In fact, 2 recent studies have yielded important information regarding the management of second stage of labor. One randomized clinical trial involving more than 1800 patients demonstrated that although the second stage of labor was lengthened by an average of 64 minutes when patients were interdicted from pushing for 2 hours (unless they had an urge to push), the overall time of pushing was significantly less in the delayed pushing group (68 vs 175 mins). Also, there were fewer "difficult" deliveries in the delayed pushers.2
The other smaller randomized study (153 patients) showed no difference in length of second stage, rate of descent, or neonatal morbidity when patients delayed their pushing efforts for 1 hour.3
The point here is that the uterus generally does a reasonable job of accomplishing descent through the pelvis without immediate help. Delaying pushing for at least 1 hour will result in less time pushing (resulting in less exhaustion) and possibly fewer difficult deliveries without appreciable lengthening of the second stage or increase in morbidity.

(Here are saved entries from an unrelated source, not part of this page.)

(** The field a kind selects is set in a payload the kind's check accepts. *)
Lemma validatePayload_field event :
  SessionEvent_validatePayload event = None ->
  exists i, (SessionEvent_Kind event, i) ∈ kind_field /\
    payload_fields (SessionEvent_Payload event) !! i = Some true.
Proof.
  destruct event as [? ? ? ? ? kind ? ? ? ? payload].
  unfold SessionEvent_validatePayload. cbn [SessionEvent_Kind SessionEvent_Payload]. intros H.
  repeat match type of H with
  | (if ?b then _ else _) = None =>
      let E := fresh "E" in destruct b eqn:E;
      [first [apply String.eqb_eq in E; subst kind
             |apply kind_in_true in E; repeat (apply elem_of_cons in E as [->|E]);
              try (by apply not_elem_of_nil in E)]
      |clear E]
  end; try discriminate H.
  all: eexists; split; [unfold kind_field; repeat constructor|].
  all: cbn [payload_fields lookup list_lookup].
  all: match goal with |- context [present ?o] => destruct o; [reflexivity|discriminate H] end.
Qed.

Lemma Validate_nil event :
  SessionEvent_Validate event = None ->
  Sequence event <> 0%Z /\ IsZero (SessionEvent_SessionID event) = false /\
  IsZero (SessionEvent_ThreadID event) = false /\
  set_but_zero (SessionEvent_TaskID event) = false /\
  Payload_count (SessionEvent_Payload event) = 1%Z /\ SessionEvent_validatePayload event = None.
Proof.
  unfold SessionEvent_Validate. autorewrite with events.
  intros (H1 & H2 & H3 & H4 & _ & _ & _ & _ & _ & H5 & H6).
  apply Z.eqb_neq in H1. apply negb_false_iff, Z.eqb_eq in H5. auto 10.
Qed.

(** [C37] The payload of a valid event is the one-of its doc comment promises:
    exactly one of the twenty fields is set, and it is the field the kind
    selects; a kind outside the twenty-five is refused. *)
Theorem Validate_one_of (event : SessionEvent) :
  SessionEvent_Validate event = None ->
  exists i, (SessionEvent_Kind event, i) ∈ kind_field /\
    forall j b, payload_fields (SessionEvent_Payload event) !! j = Some b -> (b = true <-> j = i).
Proof.
  intros (_ & _ & _ & _ & Hcount & Hp)%Validate_nil.
  destruct (validatePayload_field _ Hp) as (i & Hk & Hi). exists i. split; [done|].
  unfold Payload_count in Hcount. rewrite count_fold in Hcount.
  intros j b Hj. split; [intros ->|intros ->].
  - eapply one_flag; [|exact Hj|exact Hi]. lia.
  - congruence.
Qed.

(** A payload with at most the fields the examples use. *)
Definition sample_payload (delta : option MessageDelta) (final : option MessageFinal)
    (archived : option ThreadArchived) (state : option TaskStateChanged)
    (validation : option Validation) : Payload :=
  {| Payload_MessageDelta := delta; Payload_MessageFinal := final;
     Payload_ThreadCreated := None; Payload_ThreadRenamed := None;
     Payload_ThreadArchived := archived; Payload_Plan := None;
     Payload_Tool := None; Payload_Approval := None; Payload_TaskStateChanged := state;
     Payload_Forecast := None; Payload_Usage := None; Payload_Cost := None;
     Payload_Budget := None; Payload_Validation := validation; Payload_Graph := None;
     Payload_Checkpoint := None; Payload_RecoveryRequired := None;
     Payload_ChangeAcceptance := None; Payload_TaskProjectionInvalidated := None;
     Payload_Error := None |}.

Definition archived_payload : Payload :=
  sample_payload None None (Some {| ThreadArchived_Archived := true |}) None None.

(** Events of one session and thread for the examples. *)
Definition sample_event (sequence : Z) (task : option ID) (kind : Kind) (revision : Z)
    (payload : Payload) : SessionEvent :=
  {| Sequence := sequence; SessionEvent_SessionID := "ses"; SessionEvent_ThreadID := "thr";
     SessionEvent_TaskID := task;
     Timestamp := {| Time_nanos := 1; Time_Location := "UTC" |};
     SessionEvent_Kind := kind; Revision := revision; CausationID := None;
     CorrelationID := None; PayloadVersion := 1; SessionEvent_Payload := payload |}.

Definition archived_event (sequence : Z) : SessionEvent :=
  sample_event sequence None KindThreadArchived 0 archived_payload.

Definition final_event (sequence : Z) : SessionEvent :=
  sample_event sequence None KindMessageFinal 0
    (sample_payload None (Some {| MessageFinal_MessageID := "msg"; MessageFinal_Role := "assistant";
       MessageFinal_RedactedBody := "" |}) None None None).

Definition delta_event (sequence : Z) : SessionEvent :=
  sample_event sequence None KindMessageDelta 0
    (sample_payload (Some {| MessageDelta_MessageID := "msg"; MessageDelta_RedactedDelta := "x" |})
       None None None None).

Lemma Validate_one_of_witness :
  SessionEvent_Validate (archived_event 1) = None /\
  exists i, (KindThreadArchived, i) ∈ kind_field /\
    forall j b, payload_fields archived_payload !! j = Some b -> (b = true <-> j = i).
Proof.
  assert (H : SessionEvent_Validate (archived_event 1) = None) by reflexivity.
  split; [exact H|]. exact (Validate_one_of (archived_event 1) H).
Defined.

(** Nothing correctness-bearing may be coalesced. *)
Lemma CorrectnessBearing_material event :
  SessionEvent_CorrectnessBearing event = true -> SessionEvent_DeliveryClass event = DeliveryMaterial.
Proof.
  unfold SessionEvent_CorrectnessBearing, SessionEvent_DeliveryClass. intros H%kind_in_true.
  destruct (kind_in [KindMessageDelta; KindToolProgress] _) eqn:E; [|done].
  apply kind_in_true in E.
  repeat (apply elem_of_cons in E as [E|E]); try (by apply not_elem_of_nil in E);
    rewrite E in H; repeat (apply elem_of_cons in H as [H|H]); try discriminate H;
    by apply not_elem_of_nil in H.
Qed.

(** What [NewSessionEvent_Build] returns keeps the journal's sequence and passes [SessionEvent_Validate]. *)
Lemma Build_valid input sequence timestamp event :
  NewSessionEvent_Build input sequence timestamp = Ok event ->
  SessionEvent_Validate event = None /\ Sequence event = sequence /\ Timestamp event = timestamp /\
  SessionEvent_SessionID event = New_SessionID input.
Proof. unfold NewSessionEvent_Build. rewrite err_guard_Ok. by intros [H [= <-]]. Qed.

Although pelvic floor abnormalities have been possibly associated with length of second stage, there are no available data dealing with time spent during passive descent vs. time pushing. During maternal pushing, the musculature of the pelvic floor actually contracts, a phenomenon that would predispose to later problems. Therefore, theoretically pelvic floor abnormalities might be more related to length of time pushing rather than the length of the second stage.
References
1. Friedman E, Sachtleben M. Am J Obstet Gynecol. 1965;93:522-529.
2. Fraser WB, et al. Am J Obstet Gynecol. 2000;182: 1165-1172.
3. Mayberry LJ, et al. J Perinatol. 1999;19(1):26-30.